Female bulldog bats stay together in groups while roosting and tend to be accompanied by a resident male. Females associate with the same individuals in the same location for several years unaffected by changes in resident males and movements of the group to different roosts. A male may stay with a female group for two or more reproductive seasons. Bachelor males are segregated from the females and may roost alone or together in small groups. Female bats forage either alone or with their roost mates, with stable female groups continue to forage in the same areas in the long term. Males forage alone and use areas that are larger and separate from those used by the females.

===Food and hunting===
The greater bulldog bat is one of the few bat species that has adapted to eating fish.
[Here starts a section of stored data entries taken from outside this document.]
(** X9: a command line with an option letter that the program does not
    know, wherever it occurs, or with fewer than two file names is
    rejected: [main] writes the usage text and exits with status 1
    without opening or writing anything.  The option loop ends in
    [usage] exactly when some letter is unknown. *)
Theorem unknown_option_or_missing_argument fuel answers args w :
  (parse_options atoi initial_options answers = None <->
   existsb (fun answer => negb (known_option (fst answer))) answers = true) /\
  (existsb (fun answer => negb (known_option (fst answer))) answers = true \/
   (length args < 2)%nat ->
   main atoi show_int fuel answers args w =
     (Exited 1, mkProcess [usage_text] [] [])).
Proof.
  split; [apply parse_options_none|].
  intros [Hbad | Hargs]; unfold main.
  - apply (parse_options_none initial_options answers) in Hbad.
    by rewrite Hbad.
  - destruct (parse_options atoi initial_options answers); [|done].
    replace (Z.of_nat (length args) <? 2) with true; [done|].
    symmetry. apply Z.ltb_lt. lia.
Qed.

(** X10: options with different letters can be given in either order:
    swapping two neighbouring answers of [getopt] whose letters differ
    changes neither whether the loop ends in [usage] nor the values it
    leaves. *)
Theorem options_commute o a b rest :
  fst a <> fst b ->
  parse_options atoi o (a :: b :: rest) =
  parse_options atoi o (b :: a :: rest).
Proof.
  destruct a as [c s], b as [c' s']. cbn [fst]. intros Hne.
  cbn [parse_options]. unfold set_option.
  split_on_letter c; split_on_letter c'; cbn; congruence.
Qed.
Lemma get_opt_remove (name k : string) (r : dict) :
  k <> name -> "Opts" <> name ->
  get_opt (dict_get (dict_remove name r) "Opts" (JDict [])) (dict_remove name r) k
  = get_opt (dict_get r "Opts" (JDict [])) r k.
Proof.
  intros Hk Ho. rewrite (dict_get_remove_other name "Opts") by assumption.
  unfold get_opt. now rewrite (dict_get_remove_other name k) by assumption.
Qed.

Lemma or_empty_remove_null (name g : string) (r : dict) :
  dict_lookup name r = Some JNull ->
  or_empty (dict_get (dict_remove name r) g (JDict []))
  = or_empty (dict_get r g (JDict [])).
Proof.
  intros Hnull. destruct (String.eqb_spec g name) as [->|Hne].
  - unfold dict_get. now rewrite dict_lookup_remove_same, Hnull.
  - now rewrite dict_get_remove_other.
Qed.

(** C10, as the code has it. On a record whose Verdict, TimingsUS or SizesB
    field holds null, [derive] returns exactly what it returns on the record
    without that field: the same metric record, or the same exception.  So it
    returns a metric record whenever the record without the field derives,
    as it does when every value present in it can be coerced. *)
Theorem derive_null_group_as_absent (r : dict) (name : string)
    (Hin : In name groups) (Hnull : dict_lookup name r = Some JNull) :
  derive (JDict r) = derive (JDict (dict_remove name r)) /\
  (forall m, derive (JDict (dict_remove name r)) = Ok m -> derive (JDict r) = Ok m) /\
  (forall e, derive (JDict (dict_remove name r)) = Raise e -> derive (JDict r) = Raise e) /\
  (present_ok (dict_remove name r) ->
   exists m, derive (JDict r) = Ok m /\ derive (JDict (dict_remove name r)) = Ok m).
Proof.
  assert (Heq : derive (JDict r) = derive (JDict (dict_remove name r))).
  2:{ split; [exact Heq|]. split; [intros m Hm; now rewrite Heq|].
      split; [intros e He; now rewrite Heq|].
      intros Hp. destruct (derive_present_ok _ Hp) as [m Hm].
      exists m. split; [now rewrite Heq | exact Hm]. }
  assert (Hne : forall k, In k ["Opts"; "NCols"; "Ell"; "EllPrime"; "Rho"; "Eta"; "Theta"] ->
                          k <> name).
  { intros k Hk ->. unfold groups in Hin. simpl in Hin, Hk.
    repeat destruct Hin as [Hin|Hin]; try contradiction; subst;
      repeat destruct Hk as [Hk|Hk]; try contradiction; discriminate. }
  unfold derive. cbn [as_dict bind].
  rewrite !(or_empty_remove_null name _ r Hnull).
  rewrite !get_opt_remove by (apply Hne; simpl; auto 10).
  reflexivity.
Qed.
(** Other characters than the line feed leave the antenna status and the
    clock alone. *)
Lemma ingest_char_keeps_antenna c (st : sketch gps) :
  buffer_ok st -> c <> newline ->
  exists st', ingest_char c st = Some (tt, st') /\
    antennaOpen st' = antennaOpen st /\
    lastAntennaMsg st' = lastAntennaMsg st /\
    millis_calls st' = millis_calls st.
Proof.
  intros Hok Hc. rewrite ingest_char_sniff.
  apply (with_GPS_buffer_ok (gps_encode c (GPS st))) in Hok.
  destruct (sniff_runs c _ Hok) as (line & _ & _ & ->).
  apply Ascii.eqb_neq in Hc. rewrite Hc. eexists. split; [reflexivity|].
  auto.
Qed.

(** *** Lines *)

Lemma line_so_far_dollar (st : sketch gps) :
  buffer_ok st ->
  exists st', ingest_char dollar st = Some (tt, st') /\
              line_so_far [dollar] st'.
Proof.
  intros Hok. rewrite ingest_char_sniff.
  apply (with_GPS_buffer_ok (gps_encode dollar (GPS st))) in Hok.
  destruct (sniff_runs dollar _ Hok) as (line & _ & _ & ->).
  cbn [Ascii.eqb dollar newline Bool.eqb]. eexists. split; [reflexivity|].
  destruct (buffered_ok dollar _ Hok) as (Hok' & _).
  split; [exact Hok'|]. destruct Hok as (Hlen & _ & _).
  unfold buffered, appended. cbn [Ascii.eqb dollar Bool.eqb].
  cbn [idx txtBuf with_idx with_txtBuf fst snd Z.ltb Z.compare sizeof_txtBuf
    Z.sub Z.add Z.opp Z.pos_sub Pos.pred_double length with_GPS].
  cbn in Hlen.
  destruct (txtBuf st) as [|b0 [|b1 buf]]; try (cbn in Hlen; lia).
  change (0 <? sizeof_txtBuf - 1) with true. cbn. repeat split.
Qed.

Lemma line_so_far_char s c (st : sketch gps) :
  line_so_far s st -> (length s < 79)%nat ->
  c <> dollar -> c <> newline ->
  exists st', ingest_char c st = Some (tt, st') /\
              line_so_far (s ++ [c]) st'.
Proof.
  intros (Hok & Hidx & Htake & Hnul) Hlen Hd Hn. rewrite ingest_char_sniff.
  set (st0 := with_GPS (gps_encode c (GPS st)) st).
  assert (Hok0 : buffer_ok st0) by exact Hok.
  destruct (sniff_runs c _ Hok0) as (line & _ & _ & ->).
  apply Ascii.eqb_neq in Hd, Hn. rewrite Hn.
  eexists. split; [reflexivity|].
  destruct (buffered_ok c _ Hok0) as (Hok' & _). split; [exact Hok'|].
  destruct Hok as (Hl & _ & _).
  unfold buffered, appended. rewrite Hd. change (idx st0) with (idx st).
  change (txtBuf st0) with (txtBuf st). change (sizeof_txtBuf - 1) with 79.
  destruct (Z.ltb_spec (idx st) 79) as [_|Hge]; [|lia].
  cbn [idx txtBuf with_idx with_txtBuf fst snd].
  rewrite Hidx, length_app. cbn [length].
  replace (Z.to_nat (Z.of_nat (length s) + 1)) with (S (length s)) by lia.
  rewrite Nat2Z.id, Nat.add_1_r.
  repeat split.
  - lia.
  - rewrite take_insert_ge by lia.
    rewrite (take_S_r _ _ c) by (apply list_lookup_insert_eq; lia).
    rewrite take_insert_ge by lia. now rewrite Htake.
  - apply list_lookup_insert_eq. rewrite length_insert. lia.
Qed.

Lemma line_so_far_chars body : forall s (st : sketch gps),
  line_so_far s st -> (length s + length body <= 79)%nat ->
  Forall (fun c => c <> dollar /\ c <> newline) body ->
  exists st', ingest body st = Some (tt, st') /\
              line_so_far (s ++ body) st'.
Proof.
  induction body as [|c body IH]; intros s st Hs Hlen Hbody.
  - exists st. rewrite app_nil_r. split; [reflexivity | exact Hs].
  - inversion Hbody as [|? ? [Hd Hn] Hbody']; subst. cbn [length] in Hlen.
    destruct (line_so_far_char s c st Hs ltac:(lia) Hd Hn) as (st1 & Hrun1 & Hs1).
    destruct (IH (s ++ [c]) st1 Hs1) as (st' & Hrun & Hs'); [|exact Hbody'|].
    + rewrite length_app. cbn [length]. lia.
    + exists st'. cbn [ingest]. rewrite (bind_runs _ _ _ _ _ Hrun1).
      split; [exact Hrun|]. now rewrite <- app_assoc in Hs'.
Qed.

Lemma line_so_far_newline s (st : sketch gps) :
  line_so_far s st -> (length s < 79)%nat ->
  Forall (fun c => c <> NUL) s ->
  exists st', ingest_char newline st = Some (tt, st') /\
    buffer_ok st' /\ idx st' = 0 /\
    c_str (txtBuf st') = Some (s ++ [newline]).
Proof.
  intros Hs Hlen Hnul.
  assert (Hl : line_so_far (s ++ [newline])
                 (buffered newline (with_GPS (gps_encode newline (GPS st)) st))).
  { destruct Hs as (Hok & Hidx & Htake & Hn).
    set (st0 := with_GPS (gps_encode newline (GPS st)) st).
    assert (Hok0 : buffer_ok st0) by exact Hok.
    destruct (buffered_ok newline _ Hok0) as (Hok' & _). split; [exact Hok'|].
    destruct Hok as (Hl & _ & _).
    unfold buffered, appended. cbn [Ascii.eqb dollar newline Bool.eqb].
    change (idx st0) with (idx st). change (txtBuf st0) with (txtBuf st).
    change (sizeof_txtBuf - 1) with 79.
    destruct (Z.ltb_spec (idx st) 79) as [_|Hge]; [|lia].
    cbn [idx txtBuf with_idx with_txtBuf fst snd].
    rewrite Hidx, length_app. cbn [length].
    replace (Z.to_nat (Z.of_nat (length s) + 1)) with (S (length s)) by lia.
    rewrite Nat2Z.id, Nat.add_1_r.
    repeat split.
    - lia.
    - rewrite take_insert_ge by lia.
      rewrite (take_S_r _ _ newline) by (apply list_lookup_insert_eq; lia).
      rewrite take_insert_ge by lia. now rewrite Htake.
    - apply list_lookup_insert_eq. rewrite length_insert. lia. }
  destruct Hs as (Hok & _). rewrite ingest_char_sniff.
  apply (with_GPS_buffer_ok (gps_encode newline (GPS st))) in Hok.
  destruct (sniff_runs newline _ Hok) as (line & Hline & _ & ->).
  cbn [Ascii.eqb newline Bool.eqb].
  destruct Hl as (Hok' & _ & Htake' & Hnul').
  assert (Hc : c_str (txtBuf (buffered newline
                 (with_GPS (gps_encode newline (GPS st)) st))) =
               Some (s ++ [newline])).
  { apply c_str_take; [exact Htake' | exact Hnul' |].
    apply Forall_app. split; [exact Hnul|]. repeat constructor. discriminate. }
  rewrite Hc in Hline. injection Hline as <-.
  eexists. split; [reflexivity|].
  match goal with |- context [line_seen ?l ?b] =>
    destruct (line_seen_buffer l b) as [Hb Hi] end.
  unfold buffer_ok. rewrite Hb, Hi.
  destruct Hok' as (H1 & H2 & H3). repeat split; try assumption; lia.
Qed.

Lemma ingest_app l1 : forall l2 (st : sketch gps),
  ingest (l1 ++ l2) st =
  match ingest l1 st with
  | Some (_, st1) => ingest l2 st1
  | None => None
  end.
Proof.
  induction l1 as [|c l1 IH]; intros l2 st; [reflexivity|].
  cbn [app ingest]. unfold bind.
  destruct (ingest_char c st) as [[[] st1]|]; [apply IH | reflexivity].
Qed.

(** A sentence that fits is buffered whole, whatever the buffer held. *)
Lemma sentence_buffered body (st : sketch gps) :
  buffer_ok st -> (length body <= 77)%nat ->
  Forall (fun c => c <> dollar /\ c <> newline) body ->
  Forall (fun c => c <> NUL) body ->
  exists st', ingest (dollar :: body ++ [newline]) st = Some (tt, st') /\
    buffer_ok st' /\ idx st' = 0 /\
    c_str (txtBuf st') = Some (dollar :: body ++ [newline]).
Proof.
  intros Hok Hlen Hbody Hnul.
  destruct (line_so_far_dollar st Hok) as (st1 & Hrun1 & Hs1).
  destruct (line_so_far_chars body [dollar] st1 Hs1) as (st2 & Hrun2 & Hs2);
    [cbn [length]; lia | exact Hbody |].
  destruct (line_so_far_newline _ st2 Hs2) as (st3 & Hrun3 & Hok3 & Hi3 & Hc3).
  { cbn [app length]. lia. }
  { constructor; [discriminate | exact Hnul]. }
  exists st3. split; [|auto].
  cbn [ingest]. rewrite (bind_runs _ _ _ _ _ Hrun1), ingest_app, Hrun2.
  cbn [ingest]. rewrite (bind_runs _ _ _ _ _ Hrun3). reflexivity.
Qed.

(** ** The render pass *)

Lemma badge_texts_app l1 l2 :
  badge_texts (l1 ++ l2) = badge_texts l1 ++ badge_texts l2.
Proof.
  induction l1 as [|c l1 IH]; [reflexivity|]. cbn [app badge_texts].
  destruct c as [| |x y text| |]; try exact IH.
  destruct ((x =? 127) && (y =? 0)); [|exact IH]. cbn [app]. now rewrite IH.
Qed.


Ltac fields :=
  cbn [GPS antennaOpen lastAntennaMsg txtBuf idx lastUi counter oled serial
       millis_at millis_calls with_GPS with_antennaOpen with_lastAntennaMsg
       with_txtBuf with_idx with_lastUi with_counter with_oled with_serial
       with_millis_calls].

Lemma draw_searching_runs (st : sketch gps) :
  draw_searching st =
  Some (tt, with_oled (oled st ++ searching_calls (counter st))
              (with_counter (to_int32 (counter st + 1)) st)).
Proof.
  unfold draw_searching, searching_calls.
  cbv [bind get modify display_call ret].
  cbn [oled counter with_oled with_counter]. rewrite <- !app_assoc. reflexivity.
Qed.

Lemma draw_antenna_runs (st : sketch gps) :
  draw_antenna st =
  Some (tt, with_oled
              (oled st ++
               antenna_calls (antennaOpen st)
                 (to_uint32 (millis_at st (millis_calls st)))
                 (lastAntennaMsg st))
              (with_millis_calls (S (millis_calls st)) st)).
Proof.
  unfold draw_antenna, antenna_calls.
  cbv [bind get modify display_call ret millis when].
  cbn [oled lastAntennaMsg antennaOpen millis_at millis_calls with_oled
    with_millis_calls].
  destruct (sub32 _ _ <? 5000);
    cbn [oled antennaOpen with_oled with_millis_calls];
    rewrite <- ?app_assoc; reflexivity.
Qed.

Lemma draw_uptime_runs (st : sketch gps) :
  draw_uptime st =
  Some (tt, with_oled
              (oled st ++
               [oled_drawString 127 54
                  (uptime_text (to_uint32 (millis_at st (millis_calls st))))])
              (with_millis_calls (S (millis_calls st)) st)).
Proof. reflexivity. Qed.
Nevertheless, the bats eat both fish and insects. During the wet season, the bats feed primarily on insects like moths and beetles. During the dry season, bats will primarily feed on fish as well as crabs, scorpions and shrimp to a lesser extent. The bulldog bat mostly forages for fish during high tide and locates them with echolocation. A bulldog bat will fly high in the air and in a circular direction when searching for prey. If it spots a jumping fish, the bat will drop down closer to the water surface, particularly the spot where it made the jump, and decreases the pulse duration and intervals of its echolocation signals. The bulldog bat may also search by dragging its feet across the water surface, a behavior known as raking. The bat may rake through areas where fish jumping is most frequent or in areas where it had previously made a successful catch.

===Echolocation===
Greater bulldog bats emit echolocation signals that are either at constant frequency (CF), frequency-modulated (FM) or a combination of the two (CF-FM). The longest signals are the pure CF signal which typically last 13.3 ms but can go as long as 17 ms. CF-FM signals have CF followed by an FM. In a CF-FM signal, the CF are typically 8.9 ms with a frequency of 52.8–56.2 kHz while the FM ranges up to 3.9 ms with 25.9 kHz bandwidth. Bulldog bats have two kinds of signal when flying. In one, the CF pulses begin at 60 kHz of frequency and may fall no further than 50 kHz. The second type has the CF starting at a frequency of 60 kHz and then falls for more than a single octave.

===Reproduction===
For females, pregnancy occurs from September until January, and lactation starts in November and continues until April. Only one young is born each gestation. Male bats mostly breed autumn and winter. Young bats stay in the roosts for one month and are then capable of flight. Both the male and female care for the young.

==Status==
While the bulldog bat is not in danger overall, the bat is nevertheless threatened by water pollution, persecution, changing water levels, cave disturbances, and deforestation.